_Task description_: Every line in the data below from the one containing "(** CPUs that" down to the one containing "Ret ()) w' x0 ∧", both included, must be retyped exactly; no other line is to appear.

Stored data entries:
══════════

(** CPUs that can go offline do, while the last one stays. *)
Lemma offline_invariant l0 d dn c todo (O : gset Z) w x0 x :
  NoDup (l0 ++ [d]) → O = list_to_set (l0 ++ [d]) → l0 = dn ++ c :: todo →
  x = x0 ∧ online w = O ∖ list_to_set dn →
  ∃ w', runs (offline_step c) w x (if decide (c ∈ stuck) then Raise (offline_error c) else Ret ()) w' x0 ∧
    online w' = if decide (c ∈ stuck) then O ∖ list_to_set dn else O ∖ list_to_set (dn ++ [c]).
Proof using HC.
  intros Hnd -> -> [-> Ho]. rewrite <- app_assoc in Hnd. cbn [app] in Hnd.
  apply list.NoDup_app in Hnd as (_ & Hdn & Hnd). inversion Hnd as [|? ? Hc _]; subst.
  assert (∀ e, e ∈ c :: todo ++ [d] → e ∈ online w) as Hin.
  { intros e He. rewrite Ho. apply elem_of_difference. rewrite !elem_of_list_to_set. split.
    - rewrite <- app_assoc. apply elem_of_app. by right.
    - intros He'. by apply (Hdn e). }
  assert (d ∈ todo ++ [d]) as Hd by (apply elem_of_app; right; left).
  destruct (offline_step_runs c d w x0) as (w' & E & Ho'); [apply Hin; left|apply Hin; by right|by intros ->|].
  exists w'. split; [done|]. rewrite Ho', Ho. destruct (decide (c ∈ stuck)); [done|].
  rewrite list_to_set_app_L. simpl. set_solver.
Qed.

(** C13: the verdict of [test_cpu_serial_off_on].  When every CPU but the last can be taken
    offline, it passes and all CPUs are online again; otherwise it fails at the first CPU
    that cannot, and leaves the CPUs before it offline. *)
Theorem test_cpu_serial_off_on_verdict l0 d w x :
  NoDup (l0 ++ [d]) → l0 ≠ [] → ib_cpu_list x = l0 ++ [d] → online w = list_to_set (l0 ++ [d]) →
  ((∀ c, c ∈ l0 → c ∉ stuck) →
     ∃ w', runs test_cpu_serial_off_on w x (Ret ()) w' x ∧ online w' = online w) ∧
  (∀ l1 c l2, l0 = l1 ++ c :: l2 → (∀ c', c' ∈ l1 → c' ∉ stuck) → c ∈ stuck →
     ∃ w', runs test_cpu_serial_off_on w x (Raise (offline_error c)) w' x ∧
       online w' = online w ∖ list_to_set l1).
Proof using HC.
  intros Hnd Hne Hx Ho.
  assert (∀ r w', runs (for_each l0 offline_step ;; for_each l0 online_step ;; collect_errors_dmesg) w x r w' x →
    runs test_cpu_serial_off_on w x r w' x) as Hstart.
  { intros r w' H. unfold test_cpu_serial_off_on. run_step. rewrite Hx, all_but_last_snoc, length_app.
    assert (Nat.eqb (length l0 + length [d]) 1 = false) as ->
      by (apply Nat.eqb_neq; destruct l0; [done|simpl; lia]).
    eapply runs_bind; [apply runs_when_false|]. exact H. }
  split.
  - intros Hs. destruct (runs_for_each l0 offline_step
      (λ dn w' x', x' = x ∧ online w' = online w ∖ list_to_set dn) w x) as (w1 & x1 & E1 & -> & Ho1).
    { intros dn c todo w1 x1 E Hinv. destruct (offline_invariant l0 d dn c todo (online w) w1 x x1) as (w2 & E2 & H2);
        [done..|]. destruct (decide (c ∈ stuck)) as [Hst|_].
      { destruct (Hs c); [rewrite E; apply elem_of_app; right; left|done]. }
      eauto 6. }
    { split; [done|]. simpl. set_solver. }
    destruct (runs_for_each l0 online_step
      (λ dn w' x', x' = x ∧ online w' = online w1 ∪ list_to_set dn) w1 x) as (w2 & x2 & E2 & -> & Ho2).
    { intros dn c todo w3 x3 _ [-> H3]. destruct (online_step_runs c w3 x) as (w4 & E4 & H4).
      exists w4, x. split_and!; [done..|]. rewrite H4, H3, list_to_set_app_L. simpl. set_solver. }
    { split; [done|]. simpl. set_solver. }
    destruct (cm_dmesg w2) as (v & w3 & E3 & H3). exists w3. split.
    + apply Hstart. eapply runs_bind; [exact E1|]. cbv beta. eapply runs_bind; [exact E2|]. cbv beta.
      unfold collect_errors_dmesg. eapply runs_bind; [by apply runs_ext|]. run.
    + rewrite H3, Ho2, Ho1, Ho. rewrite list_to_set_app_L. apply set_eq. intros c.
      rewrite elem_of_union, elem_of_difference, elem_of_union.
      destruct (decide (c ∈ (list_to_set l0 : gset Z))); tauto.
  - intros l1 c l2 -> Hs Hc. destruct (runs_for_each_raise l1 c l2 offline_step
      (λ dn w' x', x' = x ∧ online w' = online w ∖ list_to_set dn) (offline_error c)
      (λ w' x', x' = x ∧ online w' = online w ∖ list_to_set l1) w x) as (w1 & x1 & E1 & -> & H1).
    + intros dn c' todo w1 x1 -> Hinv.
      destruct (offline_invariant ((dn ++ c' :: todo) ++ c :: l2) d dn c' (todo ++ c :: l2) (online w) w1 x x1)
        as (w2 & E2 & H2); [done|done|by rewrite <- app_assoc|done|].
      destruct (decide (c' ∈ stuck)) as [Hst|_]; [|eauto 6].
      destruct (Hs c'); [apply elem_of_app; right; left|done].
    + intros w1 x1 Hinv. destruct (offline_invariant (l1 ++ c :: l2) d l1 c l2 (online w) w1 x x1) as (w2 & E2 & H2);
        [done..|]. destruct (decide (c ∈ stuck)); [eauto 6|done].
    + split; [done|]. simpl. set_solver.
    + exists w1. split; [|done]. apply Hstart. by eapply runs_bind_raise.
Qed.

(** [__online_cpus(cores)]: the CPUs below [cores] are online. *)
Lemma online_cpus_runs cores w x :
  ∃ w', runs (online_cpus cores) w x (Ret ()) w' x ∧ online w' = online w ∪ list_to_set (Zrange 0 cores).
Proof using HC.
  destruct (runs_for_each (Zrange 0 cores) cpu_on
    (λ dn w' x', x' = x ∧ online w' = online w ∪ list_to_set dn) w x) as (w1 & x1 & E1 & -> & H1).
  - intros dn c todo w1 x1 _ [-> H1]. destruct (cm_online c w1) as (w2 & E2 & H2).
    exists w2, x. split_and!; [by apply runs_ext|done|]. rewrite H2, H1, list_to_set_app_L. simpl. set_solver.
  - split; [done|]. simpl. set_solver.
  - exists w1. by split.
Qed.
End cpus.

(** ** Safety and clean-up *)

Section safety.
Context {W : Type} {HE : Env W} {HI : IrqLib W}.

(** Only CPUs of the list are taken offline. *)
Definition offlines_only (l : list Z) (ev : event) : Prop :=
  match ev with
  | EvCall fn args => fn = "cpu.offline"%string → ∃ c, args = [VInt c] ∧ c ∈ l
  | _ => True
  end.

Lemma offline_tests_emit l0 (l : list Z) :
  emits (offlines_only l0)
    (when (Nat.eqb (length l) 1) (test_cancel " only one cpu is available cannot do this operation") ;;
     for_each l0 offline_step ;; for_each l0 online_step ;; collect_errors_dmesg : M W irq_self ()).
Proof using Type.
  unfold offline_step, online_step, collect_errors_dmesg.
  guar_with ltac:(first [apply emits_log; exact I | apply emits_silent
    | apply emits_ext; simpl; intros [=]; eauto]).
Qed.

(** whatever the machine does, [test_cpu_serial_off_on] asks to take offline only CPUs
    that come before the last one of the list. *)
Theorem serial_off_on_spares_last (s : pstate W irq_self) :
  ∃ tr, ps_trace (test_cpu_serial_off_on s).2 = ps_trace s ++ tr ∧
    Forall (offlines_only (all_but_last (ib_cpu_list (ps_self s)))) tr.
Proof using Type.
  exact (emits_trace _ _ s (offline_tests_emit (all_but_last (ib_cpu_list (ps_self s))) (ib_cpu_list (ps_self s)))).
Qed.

══════════

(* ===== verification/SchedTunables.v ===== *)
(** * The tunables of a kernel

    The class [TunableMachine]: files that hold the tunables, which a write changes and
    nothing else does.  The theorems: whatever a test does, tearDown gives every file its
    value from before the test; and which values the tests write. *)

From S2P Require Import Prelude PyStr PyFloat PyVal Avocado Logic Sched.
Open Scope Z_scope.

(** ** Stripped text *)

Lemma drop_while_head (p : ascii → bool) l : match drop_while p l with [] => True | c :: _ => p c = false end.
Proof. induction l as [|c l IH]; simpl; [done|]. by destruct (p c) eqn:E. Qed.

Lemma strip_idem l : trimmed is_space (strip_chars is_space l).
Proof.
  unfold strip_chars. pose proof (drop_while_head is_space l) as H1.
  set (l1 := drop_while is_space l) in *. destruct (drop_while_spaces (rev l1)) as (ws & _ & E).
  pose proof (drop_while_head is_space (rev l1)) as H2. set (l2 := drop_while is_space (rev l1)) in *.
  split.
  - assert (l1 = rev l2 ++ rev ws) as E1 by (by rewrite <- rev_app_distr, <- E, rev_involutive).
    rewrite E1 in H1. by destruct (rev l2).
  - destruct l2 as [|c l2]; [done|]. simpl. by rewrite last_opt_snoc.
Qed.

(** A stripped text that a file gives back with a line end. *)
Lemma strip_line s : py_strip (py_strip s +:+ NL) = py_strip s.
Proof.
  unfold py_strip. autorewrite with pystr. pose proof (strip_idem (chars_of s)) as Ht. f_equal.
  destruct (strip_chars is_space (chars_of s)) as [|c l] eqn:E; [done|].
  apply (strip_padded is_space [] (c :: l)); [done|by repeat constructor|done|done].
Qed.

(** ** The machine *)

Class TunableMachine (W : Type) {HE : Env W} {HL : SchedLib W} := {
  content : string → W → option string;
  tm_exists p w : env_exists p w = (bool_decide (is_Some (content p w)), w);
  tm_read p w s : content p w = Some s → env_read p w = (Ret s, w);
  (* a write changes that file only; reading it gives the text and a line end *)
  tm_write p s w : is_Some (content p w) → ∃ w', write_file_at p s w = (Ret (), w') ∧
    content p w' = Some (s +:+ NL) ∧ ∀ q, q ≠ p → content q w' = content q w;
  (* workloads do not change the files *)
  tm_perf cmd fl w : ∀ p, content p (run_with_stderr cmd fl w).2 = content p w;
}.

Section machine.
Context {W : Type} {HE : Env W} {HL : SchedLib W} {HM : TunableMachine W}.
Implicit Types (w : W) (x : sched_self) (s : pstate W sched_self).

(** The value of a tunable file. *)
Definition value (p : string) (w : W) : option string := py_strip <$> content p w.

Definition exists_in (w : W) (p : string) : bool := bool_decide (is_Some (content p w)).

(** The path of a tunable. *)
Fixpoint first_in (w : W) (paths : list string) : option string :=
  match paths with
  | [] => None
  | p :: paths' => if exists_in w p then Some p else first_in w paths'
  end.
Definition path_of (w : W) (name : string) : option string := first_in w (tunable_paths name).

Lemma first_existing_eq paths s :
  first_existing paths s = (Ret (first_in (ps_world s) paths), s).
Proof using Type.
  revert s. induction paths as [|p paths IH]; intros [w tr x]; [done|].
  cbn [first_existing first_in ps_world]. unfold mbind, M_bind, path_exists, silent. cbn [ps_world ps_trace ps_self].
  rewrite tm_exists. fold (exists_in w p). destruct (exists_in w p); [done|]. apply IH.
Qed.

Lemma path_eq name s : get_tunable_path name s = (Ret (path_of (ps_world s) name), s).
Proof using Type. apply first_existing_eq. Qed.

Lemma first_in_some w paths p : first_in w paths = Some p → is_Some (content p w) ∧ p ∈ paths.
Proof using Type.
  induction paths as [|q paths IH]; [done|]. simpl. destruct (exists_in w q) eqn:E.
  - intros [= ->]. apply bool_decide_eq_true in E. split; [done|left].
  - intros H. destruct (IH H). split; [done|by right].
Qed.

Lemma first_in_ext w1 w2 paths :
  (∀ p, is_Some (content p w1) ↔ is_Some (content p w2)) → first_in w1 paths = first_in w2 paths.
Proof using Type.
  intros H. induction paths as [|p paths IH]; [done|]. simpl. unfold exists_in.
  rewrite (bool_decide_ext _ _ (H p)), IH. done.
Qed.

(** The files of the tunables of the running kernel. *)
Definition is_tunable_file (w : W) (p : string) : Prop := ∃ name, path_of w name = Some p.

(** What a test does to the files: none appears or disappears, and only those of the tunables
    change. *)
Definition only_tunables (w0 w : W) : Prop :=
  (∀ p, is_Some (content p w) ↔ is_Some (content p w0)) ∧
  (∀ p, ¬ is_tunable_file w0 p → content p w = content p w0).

══════════

_Answer below_:
(** CPUs that can go offline do, while the last one stays. *)
Lemma offline_invariant l0 d dn c todo (O : gset Z) w x0 x :
  NoDup (l0 ++ [d]) → O = list_to_set (l0 ++ [d]) → l0 = dn ++ c :: todo →
  x = x0 ∧ online w = O ∖ list_to_set dn →
  ∃ w', runs (offline_step c) w x (if decide (c ∈ stuck) then Raise (offline_error c) else Ret ()) w' x0 ∧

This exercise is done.